И ничего не меняется. Литературной работы у нее нет: еще в Казахстане по совету друзей она пыталась пройти проторенными тропинками писателя, ищущего заработка: сочинила детское стихотворение о мышах («Мурзилка» отвергла), написала в Алма-Ату предложение перевести что-нибудь из казахской поэзии (Алма-Ата промолчала), сочинила просоветское стихотворение (оно осталось неопубликованным). Моссовет отказал ей в комнате, Союз писателей – в пенсии. В октябре 1956 года она пишет Шепеленко: ««С голоду, конечно, я не умираю, просто скучно. Но не от этого у меня тоска. Такого длинного периода молчания у меня давно не было. Как уехала из своего Казахстана, так и замолчала. Я привыкла к тишине и одиночеству, а теперь нет у меня одиночества. За все это время я и часа не была одна. Все чужое. Дома нет. Нет своего стола»[40]
. Пенсия в 200 рублей (старыми деньгами, т.е. двадцать по ценам 1961 года), которой едва хватало в Казахстане, при бесплатном жилье и местных ценах, в условиях сравнительно благополучной Калужской области обрекала ее на нищенство. Она попробовала инициировать издание книги избранных произведений Сивачева, но оказалось, что получить гонорар в качестве наследницы она не может. (Но какова гордость! В письме к Лесючевскому она особенно подчеркивает: «Сообщая о своих жизненных невзгодах, я вовсе не хочу, чтобы книга избранных произведений моего мужа была издана исключительно в целях моего материального обеспечения»[41]). Она просила назначить ей, как вдове советского писателя, прибавку к пенсии – заведовавший этими делами Д. К. Богомильский посоветовал ей «усидчиво поработать некоторое время во Всесоюзной библиотеке им. В. И. Ленина»[42], чтобы доказать факт одобрения Сивачева Горьким. «Но Вы знаете, Давид Кириллович, что в Ленинскую библиотеку мне, как не живущей в Москве, вход запрещен?»[43] – интересовалась она в ответном письме. Еще б ему не знать.К концу 1950-х она почти ослепла – это видно по тому, как от письма к письму деформируется почерк. 12 апреля 1960-го она уже не пишет, а диктует: «Я в очень плохом состоянии, я совсем ослепла. Сейчас хлопочут о моем помещении в инвалидный дом. Литфонд во мне не принимает никакого участия. Моя близкая подруга умерла, другая заболела, никто мне не помогает. Конечно, в инвалидный дом ехать мне не хочется, но больше делать нечего»[44]

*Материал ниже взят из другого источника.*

(** The running-offset loop of the [gf_] radix sorts after [i] turns, for
    one table: the entries below [i] are offsets, the others still counts. *)
Definition offsets_inv (key : Z * Z → Z) (size : Z) (src : list (Z * Z))
    (i : Z) (st : list Z * Z) : Prop :=
  st.2 = cnt_lt key i src ∧
  tab st.1 size (λ d, if decide (d < i) then cnt_lt key d src else cnt key d src).

(** A forward redistribution after [k] rows: the arrays keep their
    length, the counter of a bucket is the slot of its next row, and the
    rows met so far are in place. *)
Definition scatter_up_inv (key : Z * Z → Z) (size : Z) (src : list (Z * Z))
    (k : Z) (st : list Z * list Z * list Z) : Prop :=
  let '(dst, dsti, c) := st in
  length dst = length src ∧ length dsti = length src ∧
  tab c size (λ d, cnt_lt key d src + cnt key d (take (Z.to_nat k) src)) ∧
  placed key src (λ d m, Z.of_nat m < cnt key d (take (Z.to_nat k) src)) dst dsti.

(** A backward redistribution with [k] rows left: the counter of a bucket
    is one past the slot of its next row, and the rows from [k] on are in
    place. *)
Definition scatter_down_inv (key : Z * Z → Z) (size : Z) (src : list (Z * Z))
    (k : Z) (st : list Z * list Z * list Z) : Prop :=
  let '(dst, dsti, c) := st in
  length dst = length src ∧ length dsti = length src ∧
  tab c size (λ d, cnt_lt key d src + cnt key d (take (Z.to_nat k) src)) ∧
  placed key src (λ d m, cnt key d (take (Z.to_nat k) src) ≤ Z.of_nat m) dst dsti.

(** The first [k] entries of [arr] are the images under [f] of the first
    [k] rows of [src]. *)
Definition copied {A} (f : A → Z) (src : list A) (k : Z) (arr : list Z) : Prop :=
  length arr = length src ∧
  ∀ j a, 0 ≤ j < k → aget src j = Some a → aget arr j = Some (f a).

(** The histogram of the digit at [bits] over the first [k] rows. *)
Definition hist_tab (src : list (Z * Z)) (bits mask : Z) (k : Z) (c : list Z) : Prop :=
  tab c (mask + 1) (λ d, cnt (on_hash (digit bits mask)) d (take (Z.to_nat k) src)).

(** The offsets of the digit at [bits]. *)
Definition offs_tab (src : list (Z * Z)) (bits mask : Z) (c : list Z) : Prop :=
  tab c (mask + 1) (λ d, cnt_lt (on_hash (digit bits mask)) d src).

(** ** What the callers of the sorts rely on *)

(** A sort that was given the index 0, 1, ..., N - 1: the keys come out
    in non-decreasing order, the index is a rearrangement of 0 .. N - 1,
    row [k] of the output is row [I'[k]] of the input, and rows of equal
    key come out by increasing input position. *)
Definition sorted_by_index (H H' I' : list Z) : Prop :=
  StronglySorted Z.le H' ∧
  I' ≡ₚ seqZ 0 (Z.of_nat (length H)) ∧
  (∀ (k : nat) i, I' !! k = Some i → H' !! k = H !! Z.to_nat i) ∧
  (∀ (k1 k2 : nat) i1 i2, (k1 < k2)%nat →
     I' !! k1 = Some i1 → I' !! k2 = Some i2 → H' !! k1 = H' !! k2 → i1 < i2).

(** ** What the callers of the panel builders rely on *)

(** [info] cuts the [N] rows of [h1] into [J] groups: it has [J + 1]
    entries from 0 to [N]; group [g] is the rows from [info[g]] up to
    [info[g + 1]], it is not empty, its rows have the key of its first
    row, and the row after it, if there is one, has another key. *)
Definition panel_of (h1 info : list Z) (J : Z) : Prop :=
  Z.of_nat (length info) = J + 1 ∧
  aget info 0 = Some 0 ∧
  aget info J = Some (Z.of_nat (length h1)) ∧
  ∀ g a b, 0 ≤ g < J → aget info g = Some a → aget info (g + 1) = Some b →
    0 ≤ a < b ∧ b ≤ Z.of_nat (length h1) ∧
    (∀ i, a ≤ i < b → aget h1 i = aget h1 a) ∧
    (b < Z.of_nat (length h1) → aget h1 b ≠ aget h1 a).

(** The scan of a panel builder before row [k], with [l] groups opened:
    the last one starts at [info_largest[l - 1]] and its rows so far have
    the key [el]; the groups before it are closed, each followed by a row
    with another key. *)
Definition panel_inv (h1 : list Z) (k : Z) (st : list Z * Z * Z) : Prop :=
  let '(il, l, el) := st in
  Z.of_nat (length il) = Z.of_nat (length h1) + 1 ∧
  1 ≤ l ≤ k ∧
  aget il 0 = Some 0 ∧
  (∃ s, aget il (l - 1) = Some s ∧ 0 ≤ s < k ∧ ∀ i, s ≤ i < k → aget h1 i = Some el) ∧
  ∀ g a b, 0 ≤ g < l - 1 → aget il g = Some a → aget il (g + 1) = Some b →
    0 ≤ a < b ∧ b < k ∧ (∀ i, a ≤ i < b → aget h1 i = aget h1 a) ∧ aget h1 b ≠ aget h1 a.

(** The entries [a .. b) of an array. *)
Definition slice {A} (l : list A) (a b : Z) : list A :=
  take (Z.to_nat (b - a)) (drop (Z.to_nat a) l).

(** The block [a .. b) of the index after [mf_panelsetup128] has gone
    over it: it holds the entries the block had in [index], in the stable
    order of the second halves [h2[a .. b)] of the hashes. *)
Definition block_refined (h2 index index' : list Z) (a b : Z) : Prop :=
  ∃ H' σ, sorted_by_index (slice h2 a b) H' σ ∧
    ∀ (j : nat) p, σ !! j = Some p → aget index' (a + Z.of_nat j) = aget index (a + p).
(** Without ties the order of the query admits one arrangement only. *)
Lemma sorted_arrangement_unique (l1 l2 : list (Metadata.t * Z)) :
  no_ties l1 -> Permutation l1 l2 ->
  StronglySorted (row_le le) l1 -> StronglySorted (row_le le) l2 ->
  l1 = l2.
Proof.
  revert l2. induction l1 as [|x l1 IH]; intros l2 Hties Hperm S1 S2.
  - apply Permutation_nil in Hperm. now subst.
  - destruct l2 as [|y l2];
      [apply Permutation_sym, Permutation_nil in Hperm; discriminate|].
    inversion S1 as [|? ? S1' F1]; subst.
    inversion S2 as [|? ? S2' F2]; subst.
    rewrite Forall_forall in F1, F2.
    assert (In x (y :: l2)) as Hx
      by (eapply Permutation_in; [exact Hperm | now left]).
    assert (In y (x :: l1)) as Hy
      by (eapply Permutation_in;
          [apply Permutation_sym; exact Hperm | now left]).
    assert (x = y) as E.
    { destruct Hx as [Hx|Hx]; [now subst|].
      destruct Hy as [Hy|Hy]; [now subst|].
      apply Hties; [now left | now right | now apply F1 | now apply F2]. }
    subst y. f_equal. apply IH.
    + intros r1 r2 H1 H2. apply Hties; now right.
    + eapply Permutation_cons_inv, Hperm.
    + exact S1'.
    + exact S2'.
Qed.
Lemma steps_in_nodes g n u v :
  linear g -> u ∈ g_nodes g -> steps g n u = Some v -> v ∈ g_nodes g.
Proof.
  intros Hl. revert u. induction n as [|n IH]; intros u Hu Hs; simpl in Hs.
  - by injection Hs as <-.
  - destruct (succ_of g u) as [w|] eqn:E; [|done].
    apply (IH w); [|done]. apply succ_of_edge in E.
    by apply (edges_in_nodes g Hl) in E as [_ ?].
Qed.

(** No walk of one step or more comes back to where it started. *)
Definition acyclic g : Prop := forall u n, steps g (S n) u <> Some u.

Lemma cycle_goes_on g u n :
  steps g (S n) u = Some u -> forall m, steps g m u <> None.
Proof.
  intros Hc.
  assert (Hmul : forall k, steps g (k * S n) u = Some u).
  { induction k as [|k IH]; [done|].
    replace (S k * S n)%nat with (S n + k * S n)%nat by lia.
    rewrite steps_add, Hc. simpl. exact IH. }
  intros m Hm.
  assert (Hlater : steps g (m + (m * S n - m)) u = None).
  { rewrite steps_add, Hm. done. }
  replace (m + (m * S n - m))%nat with (m * S n)%nat in Hlater by nia.
  by rewrite Hmul in Hlater.
Qed.

Lemma length_NoDup_in_nodes g (l : list K) :
  NoDup l -> (forall x, x ∈ l -> x ∈ g_nodes g) -> (length l <= length (g_nodes g))%nat.
Proof.
  intros Hnd Hin. apply submseteq_length. by apply NoDup_submseteq.
Qed.

(** *** [find_cycle] *)

Lemma walk_to_cycle_has_successor g fuel cur active final :
  cur ∈ active ->
  (forall x, x ∈ active -> x = cur \/ successors g x <> []) ->
  walk_to_cycle g fuel cur active = Some final ->
  successors g final <> [].
Proof.
  revert cur active. induction fuel as [|fuel IH]; intros cur active Hcur Hact Hw; [done|].
  simpl in Hw. destruct (successors g cur) as [|hd tl] eqn:Es; [done|].
  destruct (bool_decide (hd ∈ active)) eqn:Eb.
  - injection Hw as <-. apply bool_decide_eq_true_1 in Eb.
    destruct (Hact hd Eb) as [-> | Hne]; [by rewrite Es | done].
  - apply (IH hd (hd :: active)); [by left | | done].
    intros x Hx. apply elem_of_cons in Hx as [-> | Hx]; [by left | right].
    destruct (Hact x Hx) as [-> | Hne]; [by rewrite Es | done].
Qed.

Lemma walk_to_cycle_complete g fuel cur active :
  linear g ->
  NoDup active ->
  (forall x, x ∈ active -> x ∈ g_nodes g) ->
  (forall m, steps g m cur <> None) ->
  (length (g_nodes g) < fuel + length active)%nat ->
  is_Some (walk_to_cycle g fuel cur active).
Proof.
  intros Hl. revert cur active.
  induction fuel as [|fuel IH]; intros cur active Hnd Hin Hon Hlen.
  { pose proof (length_NoDup_in_nodes g active Hnd Hin). simpl in Hlen. lia. }
  simpl. pose proof (Hon 1%nat) as H1. simpl in H1. unfold succ_of in H1.
  destruct (successors g cur) as [|hd tl] eqn:Es; [done|].
  destruct (bool_decide (hd ∈ active)) eqn:Eb; [done|].
  apply bool_decide_eq_false_1 in Eb.
  assert (Hedge : (cur, hd) ∈ g_edges g).
  { apply elem_of_successors. rewrite Es. by left. }
  apply IH.
  - by constructor.
  - intros x Hx. apply elem_of_cons in Hx as [-> | Hx]; [|by apply Hin].
    by apply (edges_in_nodes g Hl) in Hedge as [_ ?].
  - intros m Hm. apply (Hon (S m)). simpl. unfold succ_of. by rewrite Es.
  - simpl. lia.
Qed.

Lemma find_cycle_Some_edge g u v : find_cycle g = Some (u, v) -> (u, v) ∈ g_edges g.
Proof.
  unfold find_cycle. intros H.
  destruct (list_find _ (g_nodes g)) as [[i start]|]; [|done].
  destruct (walk_to_cycle g _ start [start]) as [final|]; [|done].
  destruct (successors g final) as [|hd tl] eqn:Es; [done|].
  injection H as <- <-. apply elem_of_successors. rewrite Es. by left.
Qed.

Lemma find_cycle_None_acyclic g : linear g -> find_cycle g = None -> acyclic g.
Proof.
  intros Hl Hnone u n Hc.
  assert (Hu : u ∈ g_nodes g).
  { simpl in Hc. destruct (succ_of g u) as [w|] eqn:E; [|done].
    apply succ_of_edge in E. by apply (edges_in_nodes g Hl) in E as [? _]. }
  assert (Hwalk : is_Some (walk_to_cycle g (length (g_nodes g)) u [u])).
  { apply walk_to_cycle_complete; try done.
    - apply NoDup_singleton.
    - intros x Hx. apply list_elem_of_singleton in Hx. by subst.
    - by eapply cycle_goes_on.
    - simpl. lia. }
  unfold find_cycle in Hnone.
  destruct (list_find _ (g_nodes g)) as [[i start]|] eqn:Ef.
  - apply list_find_Some in Ef as (_ & [final Hfinal] & _).
    rewrite Hfinal in Hnone.
    assert (Hs : successors g final <> []).
    { eapply (walk_to_cycle_has_successor g _ start [start]); [by left | | exact Hfinal].
      intros x Hx. apply list_elem_of_singleton in Hx. by left. }
    by destruct (successors g final).
  - apply list_find_None in Ef. rewrite Forall_forall in Ef. by apply (Ef u).
Qed.

(** *** Removing an edge *)

Lemma remove_edge_edges g u v e :
  e ∈ g_edges (remove_edge g u v) <-> e ∈ g_edges g /\ e <> (u, v).
Proof. unfold remove_edge. simpl. rewrite list_elem_of_filter. tauto. Qed.

Lemma filter_filter_length {A : Type} (P Q : A -> Prop)
    `{forall x, Decision (P x)} `{forall x, Decision (Q x)} (l : list A) :
  (length (filter P (filter Q l)) <= length (filter P l))%nat.
Proof.
  induction l as [|x l IH]; [done|].
  destruct (decide (Q x)) as [HQ|HQ].
  - rewrite (filter_cons_True Q) by done.
    destruct (decide (P x)).
    + rewrite !(filter_cons_True P) by done. simpl. lia.
    + by rewrite !(filter_cons_False P) by done.
  - rewrite (filter_cons_False Q) by done.
    destruct (decide (P x)).
    + rewrite (filter_cons_True P) by done. simpl. lia.
    + by rewrite (filter_cons_False P) by done.
Qed.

. В 1961 году ее отправляют в инвалидный дом (ст. Кучино Горьковской ж.д.) – родственников у нее нет, а немногочисленные живые друзья сами нуждаются в уходе. Рачительное государство немедленно среагировало: «У меня неприятность. Меня лишили пенсии, т.к. я нахожусь на гособеспечении», – пишет (диктует) она в одном из последних писем. – «Уж очень мне скучно и тоскливо»[45].Она умерла 22 апреля 1964 года. Могила ее не сохранилась.
ПРИМЕЧАНИЯ
Творческое наследие H. П. Кугушевой вопреки обстоятельствам сохранилось с изрядной полнотой. При жизни ей удалось напечатать менее тридцати стихотворений – между 1920 и 1929 годами. В начале 1920-х годов готовились к печати два сборника ее стихов [46]
, причем один из них – «Некрашеные весла» – даже печатно анонсировался в изданиях литературной группы «Зеленая мастерская»[47]. Много лет спустя, вспоминая об оставленном в московской квартире архиве, она уточняла: «А у меня очень много было стихов в сундуке, даже были, я, две “книги”, сброшюрованные <…> одна самая ранняя называлась “Некрашеные весла”, а другая, кажется, “Проржавленные дни”»[48].В годы казахстанской ссылки, когда даже эфемерные надежды на публикацию иссякли, Кугушева почти ежемесячно отправляла своим постоянным корреспондентам автографы новых стихотворений, надеясь тем самым спасти их от забвения. По счастливой случайности, из четырех крупных корпусов ее писем – к А. Н. Златовратскому, Н. Н. Минаеву, Д. И. Шепеленко и М.Н. Яковлевой – первые три сохранились практически безупречно. В ее эпистолярии этих лет тема физического сбережения стихов прямо или завуалированно возникает постоянно: «И мне очень жаль, если я умру здесь, то пропадет моя тетрадь со стихами. Ведь даже некому ее поручить отправить хотя бы Вам»[49]
; «Пиитствовать, в сущности, совершенно бесполезное занятие, оно никому не нужно, а тем более мне, после меня всё пропадет, хорошо, если будут разжигать печку. А у меня много здесь. Но я совершенно не могу бросить, как ни старалась»[50].